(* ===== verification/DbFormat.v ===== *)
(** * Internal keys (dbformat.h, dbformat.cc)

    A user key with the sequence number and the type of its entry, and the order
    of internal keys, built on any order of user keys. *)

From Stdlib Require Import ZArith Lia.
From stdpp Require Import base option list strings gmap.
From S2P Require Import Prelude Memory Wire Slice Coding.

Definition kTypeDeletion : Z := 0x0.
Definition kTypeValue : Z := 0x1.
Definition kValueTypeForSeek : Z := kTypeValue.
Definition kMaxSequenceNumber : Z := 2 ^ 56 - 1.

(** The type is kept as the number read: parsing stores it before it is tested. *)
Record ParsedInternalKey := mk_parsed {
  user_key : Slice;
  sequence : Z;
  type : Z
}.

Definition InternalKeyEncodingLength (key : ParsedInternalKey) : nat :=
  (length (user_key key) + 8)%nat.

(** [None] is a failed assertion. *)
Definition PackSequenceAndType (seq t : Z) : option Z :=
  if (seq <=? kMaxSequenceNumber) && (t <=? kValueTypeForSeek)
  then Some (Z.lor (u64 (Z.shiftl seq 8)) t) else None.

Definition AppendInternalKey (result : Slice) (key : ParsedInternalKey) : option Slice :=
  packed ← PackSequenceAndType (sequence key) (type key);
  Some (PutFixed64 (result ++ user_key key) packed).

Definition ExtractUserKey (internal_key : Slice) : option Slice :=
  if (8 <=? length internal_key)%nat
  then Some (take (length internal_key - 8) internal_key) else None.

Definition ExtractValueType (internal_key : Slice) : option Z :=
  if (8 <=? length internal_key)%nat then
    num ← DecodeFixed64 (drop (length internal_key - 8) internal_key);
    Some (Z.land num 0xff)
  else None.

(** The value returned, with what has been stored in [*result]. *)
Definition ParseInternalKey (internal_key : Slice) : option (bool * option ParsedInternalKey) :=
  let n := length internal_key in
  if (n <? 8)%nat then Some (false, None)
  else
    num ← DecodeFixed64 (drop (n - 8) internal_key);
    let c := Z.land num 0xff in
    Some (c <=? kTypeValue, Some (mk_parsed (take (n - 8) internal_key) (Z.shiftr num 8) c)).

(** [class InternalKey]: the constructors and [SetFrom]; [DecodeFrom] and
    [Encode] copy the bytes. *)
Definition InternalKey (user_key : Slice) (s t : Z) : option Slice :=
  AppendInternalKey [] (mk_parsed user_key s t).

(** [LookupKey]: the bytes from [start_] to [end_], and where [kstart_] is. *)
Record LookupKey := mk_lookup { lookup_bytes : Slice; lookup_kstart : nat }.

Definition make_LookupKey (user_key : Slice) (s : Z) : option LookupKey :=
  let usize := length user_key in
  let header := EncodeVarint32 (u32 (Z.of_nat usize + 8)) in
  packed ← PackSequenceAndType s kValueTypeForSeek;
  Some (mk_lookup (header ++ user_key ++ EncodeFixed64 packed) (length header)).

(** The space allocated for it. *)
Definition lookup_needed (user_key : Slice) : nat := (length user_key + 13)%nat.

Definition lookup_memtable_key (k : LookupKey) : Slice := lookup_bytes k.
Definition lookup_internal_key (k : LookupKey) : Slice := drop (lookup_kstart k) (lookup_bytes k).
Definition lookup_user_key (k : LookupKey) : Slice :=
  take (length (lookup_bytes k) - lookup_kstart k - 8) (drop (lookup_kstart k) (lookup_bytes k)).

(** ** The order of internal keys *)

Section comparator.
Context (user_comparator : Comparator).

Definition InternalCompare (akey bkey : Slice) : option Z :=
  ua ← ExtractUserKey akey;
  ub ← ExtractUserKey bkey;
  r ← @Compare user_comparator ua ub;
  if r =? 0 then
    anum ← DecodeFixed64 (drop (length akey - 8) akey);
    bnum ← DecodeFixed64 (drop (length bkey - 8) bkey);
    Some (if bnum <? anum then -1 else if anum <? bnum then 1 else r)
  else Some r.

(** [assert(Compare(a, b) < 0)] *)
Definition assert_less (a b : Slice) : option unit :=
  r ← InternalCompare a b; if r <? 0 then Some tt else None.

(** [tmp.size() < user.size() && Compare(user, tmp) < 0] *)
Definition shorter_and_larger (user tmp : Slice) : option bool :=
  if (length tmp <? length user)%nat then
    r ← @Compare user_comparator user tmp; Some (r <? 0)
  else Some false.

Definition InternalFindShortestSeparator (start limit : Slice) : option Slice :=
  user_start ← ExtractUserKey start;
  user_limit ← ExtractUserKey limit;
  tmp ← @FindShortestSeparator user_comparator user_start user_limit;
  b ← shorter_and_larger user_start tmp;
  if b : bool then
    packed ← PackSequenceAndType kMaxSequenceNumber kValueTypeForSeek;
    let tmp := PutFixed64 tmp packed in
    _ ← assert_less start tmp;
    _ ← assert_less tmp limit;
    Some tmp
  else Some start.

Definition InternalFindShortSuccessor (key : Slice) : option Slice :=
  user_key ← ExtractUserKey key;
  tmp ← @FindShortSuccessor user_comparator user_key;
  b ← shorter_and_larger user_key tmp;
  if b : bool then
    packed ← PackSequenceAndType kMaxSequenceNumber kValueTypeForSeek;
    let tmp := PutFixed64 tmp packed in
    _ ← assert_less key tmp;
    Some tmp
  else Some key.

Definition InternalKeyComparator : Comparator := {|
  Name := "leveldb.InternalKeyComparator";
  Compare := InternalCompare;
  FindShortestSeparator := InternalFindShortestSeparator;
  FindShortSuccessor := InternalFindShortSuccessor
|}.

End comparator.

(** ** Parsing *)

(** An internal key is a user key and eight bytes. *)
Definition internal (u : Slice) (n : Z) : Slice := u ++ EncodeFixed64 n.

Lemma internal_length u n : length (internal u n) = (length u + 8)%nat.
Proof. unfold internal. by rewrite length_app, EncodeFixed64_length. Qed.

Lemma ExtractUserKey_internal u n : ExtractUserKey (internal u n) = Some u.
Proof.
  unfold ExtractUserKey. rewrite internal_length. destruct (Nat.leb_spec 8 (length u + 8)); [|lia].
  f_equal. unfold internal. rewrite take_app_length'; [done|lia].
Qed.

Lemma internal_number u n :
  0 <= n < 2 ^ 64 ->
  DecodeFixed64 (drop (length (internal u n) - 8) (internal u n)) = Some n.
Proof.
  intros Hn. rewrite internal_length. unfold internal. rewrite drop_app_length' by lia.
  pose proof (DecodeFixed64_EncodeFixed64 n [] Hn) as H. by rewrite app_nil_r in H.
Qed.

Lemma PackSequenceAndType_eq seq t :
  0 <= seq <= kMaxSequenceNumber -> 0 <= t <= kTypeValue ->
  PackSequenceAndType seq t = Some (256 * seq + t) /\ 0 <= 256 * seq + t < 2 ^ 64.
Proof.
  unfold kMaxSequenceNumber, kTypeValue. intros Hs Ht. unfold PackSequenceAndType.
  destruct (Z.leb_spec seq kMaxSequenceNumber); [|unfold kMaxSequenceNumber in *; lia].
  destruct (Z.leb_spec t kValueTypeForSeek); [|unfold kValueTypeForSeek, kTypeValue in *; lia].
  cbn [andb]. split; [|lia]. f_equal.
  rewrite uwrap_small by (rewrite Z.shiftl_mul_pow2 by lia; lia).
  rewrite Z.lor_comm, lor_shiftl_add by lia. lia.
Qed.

PROBLEM STATEMENT:
The listing above holds a line with "Section comparator." and a line with "anum ← DecodeFixed64". Print the stretch from the first through the second, exactly and alone.

RESPONSE:
Section comparator.
Context (user_comparator : Comparator).

Definition InternalCompare (akey bkey : Slice) : option Z :=
  ua ← ExtractUserKey akey;
  ub ← ExtractUserKey bkey;
  r ← @Compare user_comparator ua ub;
  if r =? 0 then
    anum ← DecodeFixed64 (drop (length akey - 8) akey);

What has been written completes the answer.